Processo: 20/04533-7
Linha de fomento:Bolsas no Brasil - Iniciação Científica
Vigência (Início): 01 de agosto de 2021
Vigência (Término): 31 de julho de 2022
Área do conhecimento:Ciências Agrárias - Ciência e Tecnologia de Alimentos - Engenharia de Alimentos
Pesquisador responsável:Carolina Siqueira Franco Picone
Beneficiário:Ludmilla Meskelis
Instituição-sede: Faculdade de Engenharia de Alimentos (FEA). Universidade Estadual de Campinas (UNICAMP). Campinas , SP, Brasil
Assunto(s):Digestibilidade   Encapsulação   Liberação controlada de fármacos   Micropartículas   Polissacarídeos   Hidrogel com alginato   Técnicas in vitro   Propriedades mecânicas   Microscopia óptica

Resumo

Hidrogéis de alginato de sódio são muito utilizados como matrizes para carreamento de bioativos susceptíveis a baixos valores de pH devido a sua boa estabilidade em tais condições. Contudo, o tamanho dos poros de sua rede é relativamente grande quando comparado à de outros hidrocoloides, o que pode ocasionar a liberação antecipada do conteúdo encapsulado. Assim, diferentes estratégias vêm sendo desenvolvidas para melhorar a eficiência de encapsulação e o perfil de liberação dessa rede de gel, dentre elas a interação com quitosana que pode ser induzida de duas maneiras: em uma etapa, quando a gelificação ionotrópica do alginato acontece simultaneamente à complexação eletroestática com o biopolímero catiônico (processo ainda pouco estudado) e, em duas etapas, em que o recobrimento é feito após a etapa de gelificação ionotrópica.
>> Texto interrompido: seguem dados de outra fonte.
Lemma set_slot i q a ptrs : distinct ptrs -> ptrs !! i = Some q ->
  a = 0 \/ (a ∉ users ptrs ∖ {[ q ]}) ->
  distinct (<[i := a]> ptrs) /\
  users (<[i := a]> ptrs) ⊆ (if a =? 0 then users ptrs ∖ {[ q ]} else {[ a ]} ∪ users ptrs ∖ {[ q ]}).
Proof.
  intros Hd Hi Ha. pose proof (lookup_lt_Some _ _ _ Hi) as Hlt. split.
  - assert (forall j, j <> i -> ptrs !! j = Some a -> a <> 0 -> False) as Hno.
    { intros j Hj Hja Ha0. destruct Ha as [|Ha]; [done|]. by apply Ha, (users_ne i q a ptrs Hd Hi j). }
    intros j k p. destruct (decide (j = i)) as [->|Hj]; rewrite ?list_lookup_insert_eq by done;
      (destruct (decide (k = i)) as [->|Hk]; rewrite ?list_lookup_insert_eq by done;
       rewrite ?list_lookup_insert_ne by done); [done|..|by apply Hd].
    + intros [= <-] Hpk Hp. by destruct (Hno k).
    + intros Hpj [= <-] Hp. by destruct (Hno j).
  - intros p [Hp [j Hj]]%elem_of_users. destruct (decide (j = i)) as [->|Hne].
    + rewrite list_lookup_insert_eq in Hj by done. injection Hj as ->.
      rewrite (proj2 (Z.eqb_neq p 0) Hp). set_solver.
    + rewrite list_lookup_insert_ne in Hj by done.
      pose proof (users_ne i q p ptrs Hd Hi j Hne Hj Hp). destruct (a =? 0); set_solver.
Qed.

Record main_inv (ptrs : list Z) (index : Z) (s : tracker) : Prop := {
  inv_len : length ptrs = 100%nat;
  inv_index : 0 <= index;
  inv_distinct : distinct ptrs;
  inv_ok : tracker_ok (users ptrs) s;
}.

Lemma push_ptr_inv m ptrs index s : main_inv ptrs index s -> index < 100 ->
  (exists p s', m s = Done (p, s') /\ (p = 0 \/ (p ∉ users ptrs)) /\
     tracker_ok (if p =? 0 then users ptrs else {[ p ]} ∪ users ptrs) s') ->
  exists ptrs' s', (p ← m; push_ptr ptrs index p) s = Done ((ptrs', index + 1), s') /\
    main_inv ptrs' (index + 1) s'.
Proof.
  intros [Hl Hi Hd Hok] Hlt (p & s' & Heq & Hp & Hok'). rewrite (cmd_bind_eq _ _ _ _ _ Heq).
  unfold push_ptr, mbind, cmd_bind, lift. rewrite arr_set_in by (rewrite Hl; lia).
  destruct (lookup_lt_is_Some_2 ptrs (Z.to_nat index)) as [q Hq]; [lia|].
  destruct (set_slot (Z.to_nat index) q p ptrs Hd Hq) as [Hd' Hu]; [set_solver|].
  eexists _, s'. split; [done|]. split; [by rewrite length_insert|lia|done|].
  eapply ok_weaken; [|exact Hok']. destruct (p =? 0); set_solver.
Qed.

Lemma in_ptrs_slot i ptrs index : length ptrs = 100%nat -> in_ptrs i ptrs index = true ->
  exists q, arr_get ptrs i = Done q /\ ptrs !! Z.to_nat i = Some q /\ q ∈ users ptrs /\
    forall a, arr_set ptrs i a = Done (<[Z.to_nat i := a]> ptrs).
Proof.
  unfold in_ptrs. intros Hl [[Hi0 _]%andb_true_iff Hq]%andb_true_iff.
  destruct (ptrs !! Z.to_nat i) as [q|] eqn:Hlk; [|done]. simpl in Hq. exists q.
  pose proof (lookup_lt_Some _ _ _ Hlk). split_and!; [apply arr_get_Done; split; [lia|done]|done| |].
  - apply elem_of_users. split; [|by eauto]. by apply negb_true_iff, Z.eqb_neq in Hq.
  - intros a. apply arr_set_in. lia.
Qed.

Definition alloc_cost (c : menu) : Z := match c with Malloc _ | Calloc _ _ => 1 | _ => 0 end.

Lemma main_step_ok c ptrs index s : main_inv ptrs index s -> index + alloc_cost c <= 100 ->
  exists ptrs' s', main_step c ptrs index s = Done ((ptrs', index + alloc_cost c), s') /\
    main_inv ptrs' (index + alloc_cost c) s'.
Proof.
  intros Hinv Hc. pose proof Hinv as [Hl Hi Hd Hok]. destruct (views_ok s) as (_ & _ & Htv & Hlv).
  assert (forall s', same_mem s s' -> main_inv ptrs (index + 0) s') as Hsame.
  { intros s' Hs. rewrite Z.add_0_r. split; [done..|by eapply ok_same]. }
  destruct c as [n|num n|i n|i| | | |]; simpl in Hc |- *.
  - apply (push_ptr_inv _ _ _ _ Hinv); [lia|by apply TrackMalloc_ok].
  - apply (push_ptr_inv _ _ _ _ Hinv); [lia|by apply TrackCalloc_ok].
  - destruct (in_ptrs i ptrs index) eqn:Hin; [|exists ptrs, s; rewrite Z.add_0_r; by split].
    destruct (in_ptrs_slot i ptrs index Hl Hin) as (q & Hg & Hq & Hqu & Hs).
    destruct (TrackRealloc_ok _ q n s Hok Hqu) as (a & s' & Heq & Ha & Hok').
    destruct (set_slot (Z.to_nat i) q a ptrs Hd Hq Ha) as [Hd' Hu].
    exists (<[Z.to_nat i := a]> ptrs), s'. rewrite Z.add_0_r. split.
    + unfold mbind, cmd_bind, lift. by rewrite Hg, Heq, Hs.
    + split; [by rewrite length_insert|done..|]. eapply ok_weaken; [|exact Hok'].
      destruct (a =? 0); set_solver.
  - destruct (in_ptrs i ptrs index) eqn:Hin; [|exists ptrs, s; rewrite Z.add_0_r; by split].
    destruct (in_ptrs_slot i ptrs index Hl Hin) as (q & Hg & Hq & Hqu & Hs).
    destruct (TrackFree_ok (users ptrs) q s Hok) as (r & s' & Heq & Hok' & _).
    destruct (set_slot (Z.to_nat i) q 0 ptrs Hd Hq) as [Hd' Hu]; [by left|].
    exists (<[Z.to_nat i := 0]> ptrs), s'. rewrite Z.add_0_r. split.
    + unfold mbind, cmd_bind, lift. by rewrite Hg, Heq, Hs.
    + split; [by rewrite length_insert|done..|]. by eapply ok_weaken; [|exact Hok'].
  - destruct Htv as (r & s' & Heq & Hs). rewrite (cmd_bind_eq _ _ _ _ _ Heq). rewrite Z.add_0_r.
    exists ptrs, s'. split; [done|]. specialize (Hsame s' Hs). by rewrite Z.add_0_r in Hsame.
  - destruct Hlv as (r & s' & Heq & Hs). rewrite (cmd_bind_eq _ _ _ _ _ Heq). rewrite Z.add_0_r.
    exists ptrs, s'. split; [done|]. specialize (Hsame s' Hs). by rewrite Z.add_0_r in Hsame.
  - exists ptrs, s. rewrite Z.add_0_r. by split.
  - exists ptrs, s. rewrite Z.add_0_r. by split.
Qed.
(* ===== verification/SlabCache.v ===== *)
(** * Slab caches over a tracked heap

    Memory_Allocation/mainFIle: heap.c keeps a table of what it has allocated, slab.c caches
    pages and locks and gives them back through [HeapFree].  slab.c calls [heap_alloc], which
    nothing defines: it is a parameter, and heap.c's own [HeapAllocate] is one argument for it.
    The C library's allocator is a parameter as in MemoryTracker.v. *)
From S2P Require Import Prelude.

(** ** heap.c *)

Definition MAX_ALLOCATIONS : Z := 1000.

Record Allocation := mkAllocation { ptr : Z; size : Z; tag : string }.

(** [allocations] is the part of the array below [AllocationCount] *)
Record heap := mkHeap { allocations : list Allocation; live : gset Z; calls : nat }.

Section heap.
Context (malloc_at : nat -> gset Z -> Z).

Definition malloc : cmd heap Z := fun s =>
  let a := malloc_at (calls s) (live s) in
  Done (a, mkHeap (allocations s) (if a =? 0 then live s else {[ a ]} ∪ live s) (S (calls s))).

(** [free(NULL)] does nothing *)
Definition free (p : Z) : cmd heap unit := fun s =>
  if p =? 0 then Done (tt, s)
  else if bool_decide (p ∈ live s) then Done (tt, mkHeap (allocations s) (live s ∖ {[ p ]}) (calls s)) else Undef.

(** C's [!p] *)
Definition c_not (p : Z) : Z := if p =? 0 then 1 else 0.

Definition AllocationCount (s : heap) : Z := Z.of_nat (length (allocations s)).

(** the test is [!ptr == NULL] *)
Definition HeapAllocate (n : Z) (t : string) : cmd heap Z :=
  p ← malloc;
  if c_not p =? 0 then mret 0 else
  s ← get;
  (if AllocationCount s <? MAX_ALLOCATIONS
   then modify (fun s => mkHeap (allocations s ++ [mkAllocation p n (strtrunc 31 t)]) (live s) (calls s))
   else mret tt);;
  mret p.

(** the index of the first entry *)
Fixpoint find_entry (p : Z) (l : list Allocation) : option nat :=
  match l with [] => None | a :: l => if ptr a =? p then Some 0%nat else S <$> find_entry p l end.

(** [allocations[i] = allocations[--AllocationCount]] *)
Definition take_last (i : nat) (l : list Allocation) : list Allocation :=
  match last l with Some a => take (length l - 1) (<[i := a]> l) | None => l end.

Definition HeapFree (p : Z) : cmd heap unit :=
  s ← get;
  match find_entry p (allocations s) with
  | None => mret tt
  | Some i => free p;; modify (fun s => mkHeap (take_last i (allocations s)) (live s) (calls s))
  end.
End heap.

(** ** slab.c *)

Definition MAX_OBJECTS : Z := 100.

Record PageHeader := mkPage { page_id : Z; status : ascii }.
Record Lock := mkLock { lock_id : Z; is_acquired : Z }.

(** the objects with their addresses, up to the counts; nothing enters the third cache *)
Record caches := mkCaches { PageCache : list (Z * PageHeader); LockCache : list (Z * Lock); TxCache : list Z; the_heap : heap }.

Section slab.
Context (heap_alloc : Z -> string -> cmd heap Z).

Definition on_heap {A} (m : cmd heap A) : cmd caches A := fun c =>
  match m (the_heap c) with
  | Done (a, h) => Done (a, mkCaches (PageCache c) (LockCache c) (TxCache c) h)
  | Undef => Undef
  | OutOfFuel => OutOfFuel
  end.

Definition initSlabCaches : cmd caches unit := modify (fun c => mkCaches [] [] [] (the_heap c)).

Fixpoint free_all (l : list Z) : cmd caches unit :=
  match l with [] => mret tt | p :: l => on_heap (HeapFree p);; free_all l end.

(** the counts stay as they are *)
Definition cleanupSlabCaches : cmd caches unit :=
  c ← get; free_all (fst <$> PageCache c);; free_all (fst <$> LockCache c);; free_all (TxCache c).

(** what is typed for the object is an argument *)
Definition createDataPage (page : PageHeader) : cmd caches unit :=
  c ← get;
  if Z.of_nat (length (PageCache c)) >=? MAX_OBJECTS then mret tt else
  p ← on_heap (heap_alloc 8 "PageHeader");
  if p =? 0 then mret tt else
  modify (fun c => mkCaches (PageCache c ++ [(p, page)]) (LockCache c) (TxCache c) (the_heap c)).
Definition step (s : sim) (page : Z) : outcome sim :=
  match findPage (take MAX_FRAMES (buffer s)) page with
  | Some j => Done (mkSim (buffer s) (<[j := 1]> (refBit s)) (pointer s) (hits s + 1) (misses s))
  | None =>
      replace (S MAX_FRAMES) page
        (mkSim (buffer s) (refBit s) (pointer s) (hits s) (misses s + 1))
  end.

Definition simulateClock (pages : list Z) : outcome sim :=
  fold_left (fun s page => s ← s; step s page) pages (Done init).

(** the search of week 8/pageReplacementPolicy/clock.c runs to [MAX_PAGES] over an
    array of [MAX_FRAMES] *)
Definition MAX_PAGES : nat := 12.

Fixpoint search (n : nat) (j : Z) (buffer : list Z) (page : Z) : outcome (option Z) :=
  match n with
  | O => Done None
  | S n => b ← arr_get buffer j; if b =? page then Done (Some j) else search n (j + 1) buffer page
  end.

Definition step_overrun (s : sim) (page : Z) : outcome sim :=
  found ← search MAX_PAGES 0 (buffer s) page;
  match found with
  | Some j =>
      bits ← arr_set (refBit s) j 1;
      Done (mkSim (buffer s) bits (pointer s) (hits s + 1) (misses s))
  | None =>
      replace (S MAX_FRAMES) page
        (mkSim (buffer s) (refBit s) (pointer s) (hits s) (misses s + 1))
  end.

Definition simulateClock_overrun (pages : list Z) : outcome sim :=
  fold_left (fun s page => s ← s; step_overrun s page) pages (Done init).

(** *** Specification *)

(** the pages in memory are distinct, and an empty frame has its bit clear *)
Record sim_ok (s : sim) : Prop := {
  ok_buffer : length (buffer s) = MAX_FRAMES;
  ok_bits : length (refBit s) = MAX_FRAMES;
  ok_pointer : (pointer s < MAX_FRAMES)%nat;
  ok_nodup : NoDup (filter (fun p => p <> -1) (buffer s));
}.

(** what a miss does: [i] is the frame that is replaced *)
Definition second_chance (s s' : sim) (page : Z) : Prop :=
  exists i, (i < MAX_FRAMES)%nat /\ buffer s' = <[i := page]> (buffer s) /\ refBit s' !! i = Some 1 /\
    (forall b, refBit s !! i = Some b -> b <> 0 -> Forall (fun b => b <> 0) (refBit s)).

Lemma three {A} (l : list A) : length l = MAX_FRAMES -> exists x y z, l = [x; y; z].
Proof. destruct l as [|x [|y [|z [|]]]]; try done. eauto. Qed.

Lemma clock_replace_ok s page : sim_ok s -> exists s', replace (S MAX_FRAMES) page s = Done s' /\
  length (refBit s') = MAX_FRAMES /\ (pointer s' < MAX_FRAMES)%nat /\
  hits s' = hits s /\ misses s' = misses s /\ second_chance s s' page.
Proof.
  intros [Hb Hr Hp _]. destruct (three _ Hb) as (p0 & p1 & p2 & Hb').
  destruct (three _ Hr) as (r0 & r1 & r2 & Hr'). destruct s as [b r k h m]. simpl in *. subst b r.
  unfold second_chance. simpl.
  assert (forall r : Z, {r = 0} + {r <> 0}) as Hdec by (intros; apply Z.eq_dec).
  assert (k = 0 \/ k = 1 \/ k = 2)%nat as [-> | [-> | ->]] by (unfold MAX_FRAMES in Hp; lia);
    destruct (Hdec r0) as [->|H0], (Hdec r1) as [->|H1], (Hdec r2) as [->|H2]; simpl;
    repeat (rewrite (proj2 (Z.eqb_neq _ _)) by eassumption; simpl);
    eexists; (split; [reflexivity|]); simpl; split_and!; try done; try (unfold MAX_FRAMES; lia).
  all: first [exists 0%nat; split_and!; [unfold MAX_FRAMES; lia|reflexivity|reflexivity|
               intros b [= <-] Hn; by repeat constructor]
             |exists 1%nat; split_and!; [unfold MAX_FRAMES; lia|reflexivity|reflexivity|
               intros b [= <-] Hn; by repeat constructor]
             |exists 2%nat; split_and!; [unfold MAX_FRAMES; lia|reflexivity|reflexivity|
               intros b [= <-] Hn; by repeat constructor]].
Qed.

Lemma nodup_insert (l : list Z) i p : NoDup (filter (fun p => p <> -1) l) -> p ∉ l ->
  (i < length l)%nat -> NoDup (filter (fun p => p <> -1) (<[i := p]> l)).
Proof.
  intros Hn Hp Hi. destruct (LRU.split_at l i Hi) as (l1 & x & l2 & -> & <-). rewrite list_insert_mid.
  rewrite filter_app, !filter_cons in *. apply not_elem_of_app in Hp as [Hp1 Hp2].
  apply not_elem_of_cons in Hp2 as [_ Hp2].
  assert (NoDup (filter (fun p => p <> -1) l1 ++ filter (fun p => p <> -1) l2)) as Hn'.
  { destruct (decide (x <> -1)); [|done]. rewrite <- Permutation_middle in Hn. by apply NoDup_cons in Hn as [_ Hn]. }
  destruct (decide (p <> -1)); [|done]. rewrite <- Permutation_middle. apply NoDup_cons. split; [|done].
  rewrite elem_of_app, !list_elem_of_filter. tauto.
Qed.

Lemma clock_step_ok s page : sim_ok s -> exists s', step s page = Done s' /\ sim_ok s' /\ page ∈ buffer s' /\
  hits s' + misses s' = hits s + misses s + 1 /\
  match findPage (buffer s) page with
  | Some j => buffer s' = buffer s /\ refBit s' = <[j := 1]> (refBit s)
  | None => second_chance s s' page
  end.
Proof.
  intros Hok. pose proof Hok as [Hb Hr Hp Hn]. unfold step.
  rewrite (firstn_all2 (n := MAX_FRAMES) (buffer s)) by lia.
  destruct (findPage (buffer s) page) as [j|] eqn:Hf.
  - eexists. split; [done|]. split; [split; simpl; rewrite ?length_insert; done|]. simpl.
    split_and!; [|lia|done..]. apply LRU.findPage_Some in Hf as (b1 & b2 & -> & _). set_solver.
  - apply LRU.findPage_None in Hf.
    destruct (clock_replace_ok (mkSim (buffer s) (refBit s) (pointer s) (hits s) (misses s + 1)) page)
      as (s' & Heq & Hr' & Hp' & Hh & Hm & i & Hi & Hbi & Hbit & Hsc); [by split|].
    simpl in *. exists s'. split; [done|]. split_and!.
    + split; [by rewrite Hbi, length_insert|done..|]. rewrite Hbi. apply nodup_insert; [done..|lia].
    + rewrite Hbi. apply list_elem_of_lookup. exists i. apply list_lookup_insert_eq. lia.
    + lia.
    + by exists i.
Qed.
Portanto, esse trabalho tem como objetivo avaliar como diferentes técnicas de formação e complexação da rede de alginato por quitosana afetam a eficiência de encapsulação e o perfil de liberação de vitamina B12. Microgéis serão preparados por extrusão da solução de alginato em uma solução de CaCl2 e posteriormente recobertos por quitosana ou serão extrusados diretamente um uma solução de CaCl2 e quitosana. O efeito do pH da solução de reticulação (2,5 ou 6,0) no processo de formação da rede também será avaliado. A eficiência de encapsulação e o perfil de liberação serão correlacionados com a microestrutura dos géis, que será caracterizada por microscopia óptica e eletrônica de varredura. As propriedades mecânicas serão determinadas por análise de compressão uniaxial e o espectro químico dos géis será determinado por FTIR. O efeito das condições de preparo dos géis sobre a estabilidade em condições de pH típicas de alimentos será avaliado ao longo do tempo por medidas de variação de tamanho e de massa. Além disso, também será avaliada a liberação da vitamina ao longo de ensaios estáticos de digestibilidade in vitro.